Reprinted from Middle East Eye
Relatives of Tareq Khatib survey the ruins of his home on the edge of the Israeli town of Kafr Kana, destroyed by Israeli officials on June 15
(Image by (Jonathan Cook/MEE)) Details DMCA
KAFR KANA -- The start of the Muslim holy fasting month of Ramadan has been bitter for Tareq Khatib.
The Israeli authorities razed his home for the second time in two months last week. He is now under house arrest, confined to a friend's home and separated from his wife and children.
His lawyer has warned that he should expect a bill from the state for hundreds of thousands of dollars to cover the costs of the demolitions and security operations.
Fingering prayer beads, the 48-year-old father of five looked disconsolate, his hopelessness compounded by fatigue from the afternoon heat and a long day without food or water.
"Where are my family and I supposed to live?" he asked. "It seems the government thinks the only place for us is out on the street, without a roof over our heads. It's like they are waging a war against their own citizens."
In the darkness before dawn on June 15, hundreds of Israeli police entered the Galilee town of Kafr Kana, close to Nazareth, to destroy Khatib's almost-completed house.
It was carried out like a military operation, he told Middle East Eye. Police, some on horse-back, sealed off the roads to the area while others fired stun grenades and rubber bullets as dozens of neighbours and relatives tried to stop the demolition. Four people were arrested, including Khatib himself.

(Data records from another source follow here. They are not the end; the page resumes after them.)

Lemma fold_dedup_confidence rest : forall first,
  Forall (fun e => Edge.confidence e
                   <= Edge.confidence (fold_left (spec_dedup_rule set_iter) rest first))
         (first :: rest)
  /\ Exists (fun e => Edge.confidence (fold_left (spec_dedup_rule set_iter) rest first)
                      = Edge.confidence e)
            (first :: rest).
Proof.
  induction rest as [|e r IH]; intro first; simpl.
  - split; [repeat constructor; apply Qle_refl | now constructor].
  - destruct (IH (spec_dedup_rule set_iter first e)) as [F X].
    set (s := fold_left (spec_dedup_rule set_iter) r (spec_dedup_rule set_iter first e)) in *.
    inversion F as [|? ? Hh Ht]; subst.
    rewrite spec_dedup_rule_confidence in Hh.
    destruct (Qltb (Edge.confidence first) (Edge.confidence e)) eqn:L.
    + apply Qltb_lt in L. split.
      * constructor; [|constructor; assumption].
        apply Qle_trans with (Edge.confidence e); [now apply Qlt_le_weak | assumption].
      * inversion X as [? ? Hx|? ? Hx]; subst.
        -- rewrite spec_dedup_rule_confidence, (proj2 (Qltb_lt _ _) L) in Hx.
           apply Exists_cons_tl. now apply Exists_cons_hd.
        -- now do 2 apply Exists_cons_tl.
    + pose proof L as L'. apply Qltb_ge in L'. split.
      * constructor; [assumption|]. constructor; [|assumption].
        now apply Qle_trans with (Edge.confidence first).
      * inversion X as [? ? Hx|? ? Hx]; subst.
        -- rewrite spec_dedup_rule_confidence, L in Hx. now apply Exists_cons_hd.
        -- now do 2 apply Exists_cons_tl.
Qed.

(** After the second loop the entry of a key carries the highest
    confidence found among the input edges of that key, and a key has an
    entry exactly when some input edge has it. *)
Theorem dedup_survivor_has_highest_confidence
    (idm : Dict.t str str) (edges : list Edge.t) (k : edge_key) :
  match Dict.get key_eqb (out_edges (edge_loop idm edges)) k with
  | Some s =>
      Forall (fun e => Edge.confidence e <= Edge.confidence s) (group_of idm edges k)
      /\ Exists (fun e => Edge.confidence s = Edge.confidence e) (group_of idm edges k)
  | None => group_of idm edges k = []
  end.
Proof.
  rewrite edge_loop_by_group.
  destruct (group_of idm edges k) as [|first rest]; [reflexivity|].
  apply fold_dedup_confidence.
Qed.

(** ** What the merge never touches *)

Lemma same_statement_refl e : same_statement e e.
Proof. repeat split. Qed.

Lemma same_statement_trans a b c :
  same_statement a b -> same_statement b c -> same_statement a c.
Proof.
  unfold same_statement. intros H1 H2.
  decompose [and] H1. decompose [and] H2. repeat split; congruence.
Qed.

Lemma absorb_same_statement win lose : same_statement (absorb win lose) win.
Proof.
  unfold Merge.absorb.
  destruct (truthy (Evidence.snippet (Edge.evidence lose)) && _); repeat split.
Qed.

Lemma mark_conflict_same_statement e : same_statement (mark_conflict e) e.
Proof. unfold mark_conflict. destruct (has_conflict_flag e); repeat split. Qed.

(** Every output edge is an input edge with its endpoints rewritten and
    its id filled in: the merge can change the snippet, the confidence and
    the flags of an edge and nothing else, and it invents no edge. *)
Theorem merge_output_edges_come_from_input (nodes : list Node.t) (edges : list Edge.t) :
  Forall (fun e => exists e0, In e0 edges
                   /\ same_statement e (remap (id_map (node_loop nodes)) e0))
         (snd (fst (merge_synonyms nodes edges))).
Proof.
  unfold Merge.merge_synonyms. cbn [fst snd].
  set (idm := id_map (node_loop nodes)).
  apply conflict_loop_preserves.
  - intros e (e0 & H0 & S). exists e0. split; [exact H0|].
    eapply same_statement_trans; [apply mark_conflict_same_statement | exact S].
  - apply edge_loop_preserves.
    + intros w l (e0 & H0 & S). exists e0. split; [exact H0|].
      eapply same_statement_trans; [apply absorb_same_statement | exact S].
    + intros e He. exists e. split; [exact He | apply same_statement_refl].
Qed.

(** ** The count of conflicts *)

Lemma conflict_loop_steps items : forall st,
  fold_left (pair_step set_iter) items st
  = fold_left (fun st k => conflict_step (fst k) st (snd k))
              (Merge.visited set_iter items) st.
Proof.
  induction items as [|[p rels] items IH]; intro st; simpl; [reflexivity|].
  rewrite IH, fold_left_app. f_equal.
  destruct (Nat.leb (length rels) 1); [reflexivity|].
  generalize (set_iter rels). intro l. revert st.
  induction l as [|r l IHl]; intro st; simpl; [reflexivity|].
  now rewrite IHl.
Qed.

Lemma conflict_steps_count l : forall st,
  NoDup l ->
  flagged_count (fold_left (fun st k => conflict_step (fst k) st (snd k)) l st)
  = (flagged_count st
     + Shape.count (fun k => match Dict.get key_eqb (marked_edges st) k with
                             | Some e => negb (has_conflict_flag e)
                             | None => false
                             end) l)%Z.
Proof.
  unfold Shape.count.
  induction l as [|k l IH]; intros st ND; simpl fold_left.
  - simpl. lia.
  - inversion ND as [|? ? Hk Hl]; subst. rewrite IH by assumption.
    assert (Same : forall k', In k' l ->
              Dict.get key_eqb (marked_edges (conflict_step (fst k) st (snd k))) k'
              = Dict.get key_eqb (marked_edges st) k').
    { intros k' Hk'. unfold conflict_step. rewrite <- surjective_pairing.
      destruct (Dict.get key_eqb (marked_edges st) k); [|reflexivity].
      simpl. apply (DictFacts.get_set_other _ key_eqb_eq). intros ->. contradiction. }
    rewrite (filter_ext_in _ (fun k' => match Dict.get key_eqb (marked_edges st) k' with
                                        | Some e => negb (has_conflict_flag e)
                                        | None => false
                                        end) l).
    2:{ intros k' Hk'. now rewrite Same. }
    unfold conflict_step at 1. rewrite <- surjective_pairing.
    cbn [filter].
    destruct (Dict.get key_eqb (marked_edges st) k) as [e|]; [|lia].
    cbn [flagged_count]. destruct (has_conflict_flag e); cbn [negb length]; lia.
Qed.

Lemma filter_length_permutation (A : Type) (f : A -> bool) l l' :
  Permutation l l' -> length (filter f l) = length (filter f l').
Proof.
  induction 1; simpl; try congruence.
  - destruct (f x); simpl; congruence.
  - destruct (f x), (f y); reflexivity.
Qed.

Treated like an enemyKhatib's long and unsuccessful battle to build his family a home legally has come to symbolize a much larger struggle by Israel's Palestinian minority against decades of land confiscations, severe planning restrictions and an ever-escalating housing crisis.

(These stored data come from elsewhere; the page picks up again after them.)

(** * Conversation-state orchestration layer of the Matrix web client

    A shallow embedding of the orchestration code of the repository
    ([src/matrix.js], [src/app.js] and the WebRTC manager) together with
    the properties of its echo reconciler, media resolution chain, send
    recovery, pagination controller, decryption recovery and call
    signaling.

    Conventions.  JavaScript strings are [string]s read as UTF-8 bytes.
    An [async] function is embedded either as one run to completion, the
    results of the calls it awaits being supplied by an environment
    record, or, where a property is about what happens while the function
    is suspended, as the explicit sequence of its synchronous segments,
    one step per [await]. *)

From Stdlib Require Import ZArith String Ascii List Bool Lia.
From stdpp Require Import base decidable list strings gmap.
Import ListNotations.

Set Warnings "-clear-no-such-hyp".

Local Open Scope Z_scope.
Local Open Scope string_scope.
Local Open Scope list_scope.

(** ** A state-and-exception monad for the imperative code

    A computation reads and writes a state [S] (the fields of [this], the
    module globals, the log of calls made to collaborators) and either
    returns a value or throws.  State changes made before a [throw]
    persist, as in JavaScript. *)

Inductive Completion (E A : Type) : Type :=
  | Returns (a : A)
  | Throws (e : E).
Arguments Returns {E A} a.
Arguments Throws {E A} e.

Israel's 1.5 million Palestinians, a fifth of the population, have citizenship but their leaders say they are treated more like an enemy population.

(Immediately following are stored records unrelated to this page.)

(** The code points of the decimal digits, the characters that [\d] matches
    in a [str] pattern (Unicode 14.0, as in CPython 3.11), in ranges. *)
Definition digit_ranges : list (N * N) :=
  [
   (48, 57); (1632, 1641); (1776, 1785); (1984, 1993); (2406, 2415); (2534, 2543);
   (2662, 2671); (2790, 2799); (2918, 2927); (3046, 3055); (3174, 3183); (3302, 3311);
   (3430, 3439); (3558, 3567); (3664, 3673); (3792, 3801); (3872, 3881); (4160, 4169);
   (4240, 4249); (6112, 6121); (6160, 6169); (6470, 6479); (6608, 6617); (6784, 6793);
   (6800, 6809); (6992, 7001); (7088, 7097); (7232, 7241); (7248, 7257); (42528, 42537);
   (43216, 43225); (43264, 43273); (43472, 43481); (43504, 43513); (43600, 43609); (44016, 44025);
   (65296, 65305); (66720, 66729); (68912, 68921); (69734, 69743); (69872, 69881); (69942, 69951);
   (70096, 70105); (70384, 70393); (70736, 70745); (70864, 70873); (71248, 71257); (71360, 71369);
   (71472, 71481); (71904, 71913); (72016, 72025); (72784, 72793); (73040, 73049); (73120, 73129);
   (92768, 92777); (92864, 92873); (93008, 93017); (120782, 120831); (123200, 123209); (123632, 123641);
   (125264, 125273); (130032, 130041)
  ]%N.

(** The code points of the word characters, the alphanumeric characters
    and the underscore that [\w] matches in a [str] pattern (Unicode 14.0,
    as in CPython 3.11), in ranges. *)
Definition word_ranges : list (N * N) :=
  [
   (48, 57); (65, 90); (95, 95); (97, 122); (170, 170); (178, 179);
   (181, 181); (185, 186); (188, 190); (192, 214); (216, 246); (248, 705);
   (710, 721); (736, 740); (748, 748); (750, 750); (880, 884); (886, 887);
   (890, 893); (895, 895); (902, 902); (904, 906); (908, 908); (910, 929);
   (931, 1013); (1015, 1153); (1162, 1327); (1329, 1366); (1369, 1369); (1376, 1416);
   (1488, 1514); (1519, 1522); (1568, 1610); (1632, 1641); (1646, 1647); (1649, 1747);
   (1749, 1749); (1765, 1766); (1774, 1788); (1791, 1791); (1808, 1808); (1810, 1839);
   (1869, 1957); (1969, 1969); (1984, 2026); (2036, 2037); (2042, 2042); (2048, 2069);
   (2074, 2074); (2084, 2084); (2088, 2088); (2112, 2136); (2144, 2154); (2160, 2183);
   (2185, 2190); (2208, 2249); (2308, 2361); (2365, 2365); (2384, 2384); (2392, 2401);
   (2406, 2415); (2417, 2432); (2437, 2444); (2447, 2448); (2451, 2472); (2474, 2480);
   (2482, 2482); (2486, 2489); (2493, 2493); (2510, 2510); (2524, 2525); (2527, 2529);
   (2534, 2545); (2548, 2553); (2556, 2556); (2565, 2570); (2575, 2576); (2579, 2600);
   (2602, 2608); (2610, 2611); (2613, 2614); (2616, 2617); (2649, 2652); (2654, 2654);
   (2662, 2671); (2674, 2676); (2693, 2701); (2703, 2705); (2707, 2728); (2730, 2736);
   (2738, 2739); (2741, 2745); (2749, 2749); (2768, 2768); (2784, 2785); (2790, 2799);
   (2809, 2809); (2821, 2828); (2831, 2832); (2835, 2856); (2858, 2864); (2866, 2867);
   (2869, 2873); (2877, 2877); (2908, 2909); (2911, 2913); (2918, 2927); (2929, 2935);
   (2947, 2947); (2949, 2954); (2958, 2960); (2962, 2965); (2969, 2970); (2972, 2972);
   (2974, 2975); (2979, 2980); (2984, 2986); (2990, 3001); (3024, 3024); (3046, 3058);
   (3077, 3084); (3086, 3088); (3090, 3112); (3114, 3129); (3133, 3133); (3160, 3162);
   (3165, 3165); (3168, 3169); (3174, 3183); (3192, 3198); (3200, 3200); (3205, 3212);
   (3214, 3216); (3218, 3240); (3242, 3251); (3253, 3257); (3261, 3261); (3293, 3294);
   (3296, 3297); (3302, 3311); (3313, 3314); (3332, 3340); (3342, 3344); (3346, 3386);
   (3389, 3389); (3406, 3406); (3412, 3414); (3416, 3425); (3430, 3448); (3450, 3455);
   (3461, 3478); (3482, 3505); (3507, 3515); (3517, 3517); (3520, 3526); (3558, 3567);
   (3585, 3632); (3634, 3635); (3648, 3654); (3664, 3673); (3713, 3714); (3716, 3716);
   (3718, 3722); (3724, 3747); (3749, 3749); (3751, 3760); (3762, 3763); (3773, 3773);
   (3776, 3780); (3782, 3782); (3792, 3801); (3804, 3807); (3840, 3840); (3872, 3891);
   (3904, 3911); (3913, 3948); (3976, 3980); (4096, 4138); (4159, 4169); (4176, 4181);
   (4186, 4189); (4193, 4193); (4197, 4198); (4206, 4208); (4213, 4225); (4238, 4238);
   (4240, 4249); (4256, 4293); (4295, 4295); (4301, 4301); (4304, 4346); (4348, 4680);
   (4682, 4685); (4688, 4694); (4696, 4696); (4698, 4701); (4704, 4744); (4746, 4749);
   (4752, 4784); (4786, 4789); (4792, 4798); (4800, 4800); (4802, 4805); (4808, 4822);
   (4824, 4880); (4882, 4885); (4888, 4954); (4969, 4988); (4992, 5007); (5024, 5109);
   (5112, 5117); (5121, 5740); (5743, 5759); (5761, 5786); (5792, 5866); (5870, 5880);
   (5888, 5905); (5919, 5937); (5952, 5969); (5984, 5996); (5998, 6000); (6016, 6067);
   (6103, 6103); (6108, 6108); (6112, 6121); (6128, 6137); (6160, 6169); (6176, 6264);
   (6272, 6276); (6279, 6312); (6314, 6314); (6320, 6389); (6400, 6430); (6470, 6509);
   (6512, 6516); (6528, 6571); (6576, 6601); (6608, 6618); (6656, 6678); (6688, 6740);
   (6784, 6793); (6800, 6809); (6823, 6823); (6917, 6963); (6981, 6988); (6992, 7001);
   (7043, 7072); (7086, 7141); (7168, 7203); (7232, 7241); (7245, 7293); (7296, 7304);
   (7312, 7354); (7357, 7359); (7401, 7404); (7406, 7411); (7413, 7414); (7418, 7418);
   (7424, 7615); (7680, 7957); (7960, 7965); (7968, 8005); (8008, 8013); (8016, 8023);
   (8025, 8025); (8027, 8027); (8029, 8029); (8031, 8061); (8064, 8116); (8118, 8124);
   (8126, 8126); (8130, 8132); (8134, 8140); (8144, 8147); (8150, 8155); (8160, 8172);
   (8178, 8180); (8182, 8188); (8304, 8305); (8308, 8313); (8319, 8329); (8336, 8348);
   (8450, 8450); (8455, 8455); (8458, 8467); (8469, 8469); (8473, 8477); (8484, 8484);
   (8486, 8486); (8488, 8488); (8490, 8493); (8495, 8505); (8508, 8511); (8517, 8521);
   (8526, 8526); (8528, 8585); (9312, 9371); (9450, 9471); (10102, 10131); (11264, 11492);
   (11499, 11502); (11506, 11507); (11517, 11517); (11520, 11557); (11559, 11559); (11565, 11565);
   (11568, 11623); (11631, 11631); (11648, 11670); (11680, 11686); (11688, 11694); (11696, 11702);
   (11704, 11710); (11712, 11718); (11720, 11726); (11728, 11734); (11736, 11742); (11823, 11823);
   (12293, 12295); (12321, 12329); (12337, 12341); (12344, 12348); (12353, 12438); (12445, 12447);
   (12449, 12538); (12540, 12543); (12549, 12591); (12593, 12686); (12690, 12693); (12704, 12735);
   (12784, 12799); (12832, 12841); (12872, 12879); (12881, 12895); (12928, 12937); (12977, 12991);
   (13312, 19903); (19968, 42124); (42192, 42237); (42240, 42508); (42512, 42539); (42560, 42606);
   (42623, 42653); (42656, 42735); (42775, 42783); (42786, 42888); (42891, 42954); (42960, 42961);
   (42963, 42963); (42965, 42969); (42994, 43009); (43011, 43013); (43015, 43018); (43020, 43042);
   (43056, 43061); (43072, 43123); (43138, 43187); (43216, 43225); (43250, 43255); (43259, 43259);
   (43261, 43262); (43264, 43301); (43312, 43334); (43360, 43388); (43396, 43442); (43471, 43481);
   (43488, 43492); (43494, 43518); (43520, 43560); (43584, 43586); (43588, 43595); (43600, 43609);
   (43616, 43638); (43642, 43642); (43646, 43695); (43697, 43697); (43701, 43702); (43705, 43709);
   (43712, 43712); (43714, 43714); (43739, 43741); (43744, 43754); (43762, 43764); (43777, 43782);
   (43785, 43790); (43793, 43798); (43808, 43814); (43816, 43822); (43824, 43866); (43868, 43881);
   (43888, 44002); (44016, 44025); (44032, 55203); (55216, 55238); (55243, 55291); (63744, 64109);
   (64112, 64217); (64256, 64262); (64275, 64279); (64285, 64285); (64287, 64296); (64298, 64310);
   (64312, 64316); (64318, 64318); (64320, 64321); (64323, 64324); (64326, 64433); (64467, 64829);
   (64848, 64911); (64914, 64967); (65008, 65019); (65136, 65140); (65142, 65276); (65296, 65305);
   (65313, 65338); (65345, 65370); (65382, 65470); (65474, 65479); (65482, 65487); (65490, 65495);
   (65498, 65500); (65536, 65547); (65549, 65574); (65576, 65594); (65596, 65597); (65599, 65613);
   (65616, 65629); (65664, 65786); (65799, 65843); (65856, 65912); (65930, 65931); (66176, 66204);
   (66208, 66256); (66273, 66299); (66304, 66339); (66349, 66378); (66384, 66421); (66432, 66461);
   (66464, 66499); (66504, 66511); (66513, 66517); (66560, 66717); (66720, 66729); (66736, 66771);
   (66776, 66811); (66816, 66855); (66864, 66915); (66928, 66938); (66940, 66954); (66956, 66962);
   (66964, 66965); (66967, 66977); (66979, 66993); (66995, 67001); (67003, 67004); (67072, 67382);
   (67392, 67413); (67424, 67431); (67456, 67461); (67463, 67504); (67506, 67514); (67584, 67589);
   (67592, 67592); (67594, 67637); (67639, 67640); (67644, 67644); (67647, 67669); (67672, 67702);
   (67705, 67742); (67751, 67759); (67808, 67826); (67828, 67829); (67835, 67867); (67872, 67897);
   (67968, 68023); (68028, 68047); (68050, 68096); (68112, 68115); (68117, 68119); (68121, 68149);
   (68160, 68168); (68192, 68222); (68224, 68255); (68288, 68295); (68297, 68324); (68331, 68335);
   (68352, 68405); (68416, 68437); (68440, 68466); (68472, 68497); (68521, 68527); (68608, 68680);
   (68736, 68786); (68800, 68850); (68858, 68899); (68912, 68921); (69216, 69246); (69248, 69289);
   (69296, 69297); (69376, 69415); (69424, 69445); (69457, 69460); (69488, 69505); (69552, 69579);
   (69600, 69622); (69635, 69687); (69714, 69743); (69745, 69746); (69749, 69749); (69763, 69807);
   (69840, 69864); (69872, 69881); (69891, 69926); (69942, 69951); (69956, 69956); (69959, 69959);
   (69968, 70002); (70006, 70006); (70019, 70066); (70081, 70084); (70096, 70106); (70108, 70108);
   (70113, 70132); (70144, 70161); (70163, 70187); (70272, 70278); (70280, 70280); (70282, 70285);
   (70287, 70301); (70303, 70312); (70320, 70366); (70384, 70393); (70405, 70412); (70415, 70416);
   (70419, 70440); (70442, 70448); (70450, 70451); (70453, 70457); (70461, 70461); (70480, 70480);
   (70493, 70497); (70656, 70708); (70727, 70730); (70736, 70745); (70751, 70753); (70784, 70831);
   (70852, 70853); (70855, 70855); (70864, 70873); (71040, 71086); (71128, 71131); (71168, 71215);
   (71236, 71236); (71248, 71257); (71296, 71338); (71352, 71352); (71360, 71369); (71424, 71450);
   (71472, 71483); (71488, 71494); (71680, 71723); (71840, 71922); (71935, 71942); (71945, 71945);
   (71948, 71955); (71957, 71958); (71960, 71983); (71999, 71999); (72001, 72001); (72016, 72025);
   (72096, 72103); (72106, 72144); (72161, 72161); (72163, 72163); (72192, 72192); (72203, 72242);
   (72250, 72250); (72272, 72272); (72284, 72329); (72349, 72349); (72368, 72440); (72704, 72712);
   (72714, 72750); (72768, 72768); (72784, 72812); (72818, 72847); (72960, 72966); (72968, 72969);
   (72971, 73008); (73030, 73030); (73040, 73049); (73056, 73061); (73063, 73064); (73066, 73097);
   (73112, 73112); (73120, 73129); (73440, 73458); (73648, 73648); (73664, 73684); (73728, 74649);
   (74752, 74862); (74880, 75075); (77712, 77808); (77824, 78894); (82944, 83526); (92160, 92728);
   (92736, 92766); (92768, 92777); (92784, 92862); (92864, 92873); (92880, 92909); (92928, 92975);
   (92992, 92995); (93008, 93017); (93019, 93025); (93027, 93047); (93053, 93071); (93760, 93846);
   (93952, 94026); (94032, 94032); (94099, 94111); (94176, 94177); (94179, 94179); (94208, 100343);
   (100352, 101589); (101632, 101640); (110576, 110579); (110581, 110587); (110589, 110590); (110592, 110882);
   (110928, 110930); (110948, 110951); (110960, 111355); (113664, 113770); (113776, 113788); (113792, 113800);
   (113808, 113817); (119520, 119539); (119648, 119672); (119808, 119892); (119894, 119964); (119966, 119967);
   (119970, 119970); (119973, 119974); (119977, 119980); (119982, 119993); (119995, 119995); (119997, 120003);
   (120005, 120069); (120071, 120074); (120077, 120084); (120086, 120092); (120094, 120121); (120123, 120126);
   (120128, 120132); (120134, 120134); (120138, 120144); (120146, 120485); (120488, 120512); (120514, 120538);
   (120540, 120570); (120572, 120596); (120598, 120628); (120630, 120654); (120656, 120686); (120688, 120712);
   (120714, 120744); (120746, 120770); (120772, 120779); (120782, 120831); (122624, 122654); (123136, 123180);
   (123191, 123197); (123200, 123209); (123214, 123214); (123536, 123565); (123584, 123627); (123632, 123641);
   (124896, 124902); (124904, 124907); (124909, 124910); (124912, 124926); (124928, 125124); (125127, 125135);
   (125184, 125251); (125259, 125259); (125264, 125273); (126065, 126123); (126125, 126127); (126129, 126132);
   (126209, 126253); (126255, 126269); (126464, 126467); (126469, 126495); (126497, 126498); (126500, 126500);
   (126503, 126503); (126505, 126514); (126516, 126519); (126521, 126521); (126523, 126523); (126530, 126530);
   (126535, 126535); (126537, 126537); (126539, 126539); (126541, 126543); (126545, 126546); (126548, 126548);
   (126551, 126551); (126553, 126553); (126555, 126555); (126557, 126557); (126559, 126559); (126561, 126562);
   (126564, 126564); (126567, 126570); (126572, 126578); (126580, 126583); (126585, 126588); (126590, 126590);
   (126592, 126601); (126603, 126619); (126625, 126627); (126629, 126633); (126635, 126651); (127232, 127244);
   (130032, 130041); (131072, 173791); (173824, 177976); (177984, 178205); (178208, 183969); (183984, 191456);
   (194560, 195101); (196608, 201546)
  ]%N.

The formation in May of an ultra-nationalist coalition under Benjamin Netanyahu has further raised fears that the destruction of Khatib's home will herald a wave of house demolitions in the Galilee.
Interior ministry officials are evasive about figures for unauthorized building in Israel, but experts say the number of such homes is believed to have reached around 30,000 in Israel's Palestinian communities.
"That means one in 10 Arab homes in Israel is treated as illegal by the government and faces the threat of demolition," said Hana Swaid, who was until recently an Arab member of the Israeli parliament.
He heads the Arab Centre for Alternative Planning, an organization promoting fairer land and housing allocations for the Palestinian minority.
According to Swaid, the housing problems faced by Khatib and thousands of other Palestinian families in Israel derive from an official Zionist policy of "Judaisation."
"The goal since the state's creation has been to Judaise territory. That doesn't mean just building communities for Jews but tightly restricting where Arab citizens can live. They are trapped with no options for the future for themselves or their children."